This short piece is a Jamming remake of Antonioni's Cina. My goal
is to create a testimony for some of the ethnography theory. Here are some questions in my head when I watch Antonioni's Cina , Dose anthropologists’
truly observation from social scientist’s POV can represent their filming
subjects’
existence? Does camera lies? What is the distance between filmmaker and the
subject they observe? What the author bring to the experience of making ethnographic
film? What audiences bring in to the experience of watching ethnographic film?
Who do we gaze at? Are we, “the other”, being gaze at?
Antonioni's Cina
was occasioned by a commission from the Chinese government to make a
documentary portrait of post-Cultural Revolution China. As a documentary
poetics, Antonioni declaring his desire to capture the original image to
represent China graphically and to write the culture of China honestly in the
film's introduction and voice-over narration. Antonioni observed Chinese
society under look from Chinese government and without much knowledge about the
subject. Does people in his film also performed under government’s
order too? Does his film fairly
represent that period of history?
I am an insider also a outsider. I am a Chinese, but I am also a
stranger for the Chinese society in 1972, which was during the Cultural
Revolution era. This thought makes me think about my relationship with the
other Chinese community, downtown New York Chinatown, where mostly fujianness,
and guangdongness poor or elderly Chinese immigrants live there. As a Chinese filmmaker,
I frequently is expected by audience to tell story from insider’s
POV about Chinese community. Actually the experience of shooting in Chinatown
totally put me on the position of naive outsider. So I start share the same
thought with Antonioni.
I try to show that culture's appearance may not translatable to
us. First part of this video is a reedit of the original movie with Chinese
subtitle. Since the original film was immediately denounced by the Chinese
government as "anti-Communist" and not screened in China until 2004.

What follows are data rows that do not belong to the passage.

Lemma recover_done_ok t : nested_ok t (recover_done_entered recorded put_ok t).
Proof.
  intros s W Hv. unfold recover_done_entered.
  destruct (set_state_with_ok t Ret s recover_done) as (s' & r & -> & H); [|done|done|].
  { intros s0 W0 Hv0. exists s0. split_and!; try done. by left. }
  cbn [mbind outcome_bind fst]. exists s'. split; [done|]. destruct (recorded (writes s)).
  - destruct H as [_ [W' P' Hm Hv']]. split_and!; try done. right. destruct Hm as [[? _]|[? _]]; done.
  - destruct H as [_ [W' P' Hm Hst Hv' _]]. split_and!; try done; [by left|].
    destruct P' as (_ & -> & _). by rewrite Hm, Hv'.
Qed.

(** C27: a change of state either is recorded, and then the endpoint is in the new
    state (or, when there is no more to wait for, has gone through it to
    recover-done), with the service state that goes with it; or cannot be
    recorded, and then the endpoint is in the state it was in since the same
    time, and has told the peer nothing. *)
Theorem set_state_atomic t s new_state :
  wf t s -> known new_state = true ->
  exists s' r, set_state recorded put_ok t s new_state = Ret (s', r) /\
    if recorded (writes s) then r = ISC_R_SUCCESS /\ entered t s s' new_state
    else r = ISC_R_IOERROR /\ refused t s s'.
Proof. intros W Hk. apply set_state_with_ok; [apply recover_done_ok|done|done]. Qed.

(** ** Events *)

Definition consistent (s : endpoint (Q := Q)) : Prop := service_state s = service_of (me_state s) (partner_state s).

(** A handler's result: well-formed, and, when the states are recorded, with the
    service state that goes with them. *)
Definition handled (t : Z) (s s' : endpoint (Q := Q)) : Prop :=
  wf t s' /\ ((forall n, recorded n = true) -> consistent s -> consistent s').

Lemma handled_trans t s1 s2 s3 : handled t s1 s2 -> handled t s2 s3 -> handled t s1 s3.
Proof. intros [_ H1] [W H2]. split; [done|auto]. Qed.

Lemma handled_side t s s' : wf t s -> side t s s' -> handled t s s'.
Proof.
  intros W [E1 _ _ E2 (_ & E3 & _) Hw]. split; [by apply Hw|]. intros _. unfold consistent. by rewrite E1, E2, E3.
Qed.

Lemma handled_refl t s : wf t s -> handled t s s.
Proof. intros. by apply handled_side. Qed.

Lemma set_state_handled t s new_state :
  wf t s -> known new_state = true ->
  exists s' r, set_state recorded put_ok t s new_state = Ret (s', r) /\ handled t s s' /\ same_pair s s' /\
    ((forall n, recorded n = true) -> entered t s s' new_state) /\
    (me_state s' = me_state s \/ me_state s' = new_state \/ me_state s' = recover_done).
Proof.
  intros W Hk. destruct (set_state_with_ok t _ s new_state (recover_done_ok t) W Hk) as (s' & r & E & H).
  exists s', r. split; [exact E|]. destruct (recorded (writes s)) eqn:Er.
  - destruct H as [_ He]. pose proof He as [W' P' Hm Hv]. split_and!; try done. right. destruct Hm as [[? _]|(_ & ? & _)]; auto.
  - destruct H as [_ [W' P' Hm Hst Hv _]]. split_and!; [split; [done|]|done| |by left]; intros Hrec; by rewrite Hrec in Er.
Qed.

Lemma move_to_handled t s new_state :
  wf t s -> known new_state = true ->
  exists s', move_to recorded put_ok t s new_state = Ret s' /\ handled t s s' /\ same_pair s s' /\
    ((forall n, recorded n = true) -> entered t s s' new_state) /\
    (me_state s' = me_state s \/ me_state s' = new_state \/ me_state s' = recover_done).
Proof.
  intros W Hk. destruct (set_state_handled t s new_state W Hk) as (s' & r & E & H). exists s'.
  unfold move_to. rewrite E. done.
Qed.

Lemma move_to_ok t s new_state :
  wf t s -> known new_state = true -> exists s', move_to recorded put_ok t s new_state = Ret s' /\ handled t s s'.
Proof. intros W Hk. destruct (move_to_handled t s new_state W Hk) as (s' & ? & ? & _). eauto. Qed.
Lemma unbill_ok D w x c : bills_ok D w -> x ∈ D -> leases w !! x = Some c -> exists w', unbill_class w x = Ret w' /\ bills_ok D w' /\ rebilled x w w' /\ (billing_class <$> leases w' !! x = Some None).
Proof.
  intros HB Hx Ec. pose proof HB as [H1 H2 H3 H4]. unfold unbill_class. rewrite (get_in _ _ _ Ec), bind_ret. destruct (billing_class c) as [k|] eqn:Eb.
  - destruct (H4 x c k Hx Ec Eb) as (K & i0 & EK & Ei0). unfold get_class. rewrite EK, bind_ret. destruct (find_billed (billed_leases K) (Some x)) as [i|] eqn:Ef; [|exfalso; apply find_billed_none in Ef; apply Ef; by eapply list_elem_of_lookup_2].
    apply find_billed_some in Ef. eexists. split; [by erewrite put_in by exact Ec|]. split; [|split].
    + split; cbn.
      * intros k' K'. destruct (decide (k' = k)) as [->|Hk]; [rewrite lookup_insert_eq; intros [= <-]; cbn; rewrite (used_insert _ _ _ _ Ef), (H1 k K EK); lia|rewrite lookup_insert_ne by done; apply H1].
      * intros k' K' j y EK' Ej. assert (y <> x /\ exists K0, classes w !! k' = Some K0 /\ billed_leases K0 !! j = Some (Some y)) as (Hyx & K0 & EK0 & Ej0).
        { destruct (decide (k' = k)) as [->|Hk].
          - rewrite lookup_insert_eq in EK'. injection EK' as <-. cbn in Ej. destruct (decide (j = i)) as [->|Hj]; [rewrite list_lookup_insert_eq in Ej by (by eapply lookup_lt_Some); done|]. rewrite list_lookup_insert_ne in Ej by done. split; [|by exists K]. intros ->. apply Hj. by eapply H3.
          - rewrite lookup_insert_ne in EK' by done. split; [|by exists K']. intros ->. destruct (H2 k' K' j x EK' Ej) as (_ & l & El & Ebl). congruence. }
        rewrite lookup_insert_ne by done. by apply (H2 k' K0 j y).
      * intros k' K' i' j' y EK' Ei' Ej'. destruct (decide (k' = k)) as [->|Hk]; [|rewrite lookup_insert_ne in EK' by done; by eapply H3]. rewrite lookup_insert_eq in EK'. injection EK' as <-. cbn in Ei', Ej'.
        apply list_lookup_insert_Some in Ei' as [(_ & ? & _)|(_ & Ei')]; [done|]. apply list_lookup_insert_Some in Ej' as [(_ & ? & _)|(_ & Ej')]; [done|]. by eapply H3.
      * intros y l k' Hy El Ebl. destruct (decide (y = x)) as [->|Hyx]; [rewrite lookup_insert_eq in El; by injection El as <-|]. rewrite lookup_insert_ne in El by done. destruct (H4 y l k' Hy El Ebl) as (K' & j & EK' & Ej).
        destruct (decide (k' = k)) as [->|Hk]; [|exists K', j; by rewrite lookup_insert_ne]. rewrite EK in EK'. injection EK' as <-. exists (Class (leases_consumed K - 1) (<[i := None]> (billed_leases K))), j. rewrite lookup_insert_eq. split; [done|]. cbn.
        rewrite list_lookup_insert_ne; [done|]. intros ->. congruence.
    + exists c, None, (<[k := Class (leases_consumed K - 1) (<[i := None]> (billed_leases K))]> (classes w)). split; [done|]. split; [by destruct w|]. intros k'. destruct (decide (k' = k)) as [->|Hk]; [rewrite lookup_insert_eq, EK; split; by eexists|by rewrite lookup_insert_ne].
    + cbn. by rewrite lookup_insert_eq.
  - exists w. split; [done|]. split; [done|]. split; [by eapply rebilled_refl|]. rewrite Ec. cbn. by rewrite Eb.
Qed.

Lemma bill_ok D w x c k : bills_ok D w -> x ∈ D -> leases w !! x = Some c -> is_Some (classes w !! k) ->
  exists w' r, bill_class w x k = Ret (w', r) /\ bills_ok D w' /\ rebilled x w w'.
Proof.
  intros HB Hx Ec Hk. assert (exists w1 c1, match billing_class c with Some _ => unbill_class w x | None => Ret w end = Ret w1 /\ bills_ok D w1 /\ rebilled x w w1 /\ leases w1 !! x = Some c1 /\ billing_class c1 = None) as (w1 & c1 & E1 & HB1 & R1 & Ec1 & Eb1).
  { destruct (billing_class c) as [k0|] eqn:Eb; [|exists w, c; split; [done|]; split; [done|]; split; [by eapply rebilled_refl|done]].
    destruct (unbill_ok D w x c HB Hx Ec) as (w1 & E1 & HB1 & R1 & Eb1). destruct (leases w1 !! x) as [c1|] eqn:Ec1; [|done]. injection Eb1 as Eb1. by exists w1, c1. }
  unfold bill_class. rewrite (get_in _ _ _ Ec), bind_ret, E1, bind_ret. assert (is_Some (classes w1 !! k)) as [K EK] by (destruct R1 as (? & ? & cls & _ & -> & Hc); cbn; by apply Hc).
  unfold get_class. rewrite EK, bind_ret. destruct (leases_consumed K =? lease_limit K) eqn:El; [by exists w1, false|]. destruct (find_billed (billed_leases K) None) as [i|] eqn:Ef; [|by exists w1, false].
  apply find_billed_some in Ef. eexists _, true. split; [by erewrite put_in by exact Ec1|]. pose proof HB1 as [H1 H2 H3 H4].
  assert (forall k' K' j, classes w1 !! k' = Some K' -> billed_leases K' !! j = Some (Some x) -> False) as Hnot by (intros k' K' j E E'; destruct (H2 k' K' j x E E') as (_ & l & El' & Ebl); congruence).
  split.
  - split; cbn.
    + intros k' K'. destruct (decide (k' = k)) as [->|Hk']; [rewrite lookup_insert_eq; intros [= <-]; cbn; rewrite (used_insert _ _ _ _ Ef), (H1 k K EK); lia|rewrite lookup_insert_ne by done; apply H1].
    + intros k' K' j y EK' Ej. destruct (decide (y = x)) as [->|Hyx].
      * split; [done|]. rewrite lookup_insert_eq. eexists. split; [done|]. cbn. destruct (decide (k' = k)) as [->|Hk']; [done|]. rewrite lookup_insert_ne in EK' by done. exfalso. by eapply Hnot.
      * rewrite lookup_insert_ne by done. destruct (decide (k' = k)) as [->|Hk']; [|rewrite lookup_insert_ne in EK' by done; by eapply H2]. rewrite lookup_insert_eq in EK'. injection EK' as <-. cbn in Ej.
        apply list_lookup_insert_Some in Ej as [(_ & ? & _)|(_ & Ej)]; [congruence|]. by apply (H2 k K j y).
    + intros k' K' i' j' y EK' Ei' Ej'. destruct (decide (k' = k)) as [->|Hk']; [|rewrite lookup_insert_ne in EK' by done; by eapply H3]. rewrite lookup_insert_eq in EK'. injection EK' as <-. cbn in Ei', Ej'.
      apply list_lookup_insert_Some in Ei' as [(-> & E & _)|(_ & Ei')]; apply list_lookup_insert_Some in Ej' as [(-> & E' & _)|(_ & Ej')]; [done| | |by eapply H3].
      * injection E as <-. exfalso. by eapply Hnot.
      * injection E' as <-. exfalso. by eapply Hnot.
    + intros y l k' Hy El' Ebl. destruct (decide (y = x)) as [->|Hyx].
      * rewrite lookup_insert_eq in El'. injection El' as <-. cbn in Ebl. injection Ebl as <-. eexists _, i. rewrite lookup_insert_eq. split; [done|]. cbn. apply list_lookup_insert_eq. by eapply lookup_lt_Some.
      * rewrite lookup_insert_ne in El' by done. destruct (H4 y l k' Hy El' Ebl) as (K' & j & EK' & Ej). destruct (decide (k' = k)) as [->|Hk']; [|exists K', j; by rewrite lookup_insert_ne].
        rewrite EK in EK'. injection EK' as <-. eexists _, j. rewrite lookup_insert_eq. split; [done|]. cbn. rewrite list_lookup_insert_ne; [done|]. intros ->. congruence.
  - eapply rebilled_trans; [exact R1|]. eexists c1, (Some k), _. split; [done|]. split; [reflexivity|]. intros k'. destruct (decide (k' = k)) as [->|Hk']; [rewrite lookup_insert_eq, EK; split; by eexists|by rewrite lookup_insert_ne].
Qed.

It must be such a big event for Chinese people in the move, but almost none of
them able to see themselves. It's such ironic for most anthropology
documentary, which made for not to be seen by the filming subjects. Which also
left them powerless as ' lab rats’. The Chinese subtitle was made
students, for language translation practice. People watch that films on YouTube
are mostly like me, only know the language but barely know the history.
The second part has repeated the same voice over by a young
female voice on my Chinatown’s observation footages. My newly
recorded same voice over speak by a female voice create language barrier for
audience to understand. But the image about food and market, tells a well-known
fact about Chinese, we are obsessed with food no matter where and when we are.
In Chinatown, people are gazed by camera and gazed at camera. Without shine
looking and pretended friendly as in 1972. They have direct equal relation ship
with camera, but the interpretation narration doesn’t have meaning for neither
Chinese nor American audiences. So American audience can experience with their
own eyes and own understanding as a outsider.
In the third part, audience finally able to read the meaning of
voice over, but they are separated from any images. How to understand text
depends on audiences memory from provinces video and their other memory bring
in to the watching experience. The written text and sound force audience to
create their own image from memory outside the present.
The high-pitch introduction song, is the out casted propaganda
song about Mao and his glamour time. It plays over and over, is also an ironic
element for this piece. There is an idiom says” when the lies repeat thousand of
time, it will become truth. ” Which will not happen in this case.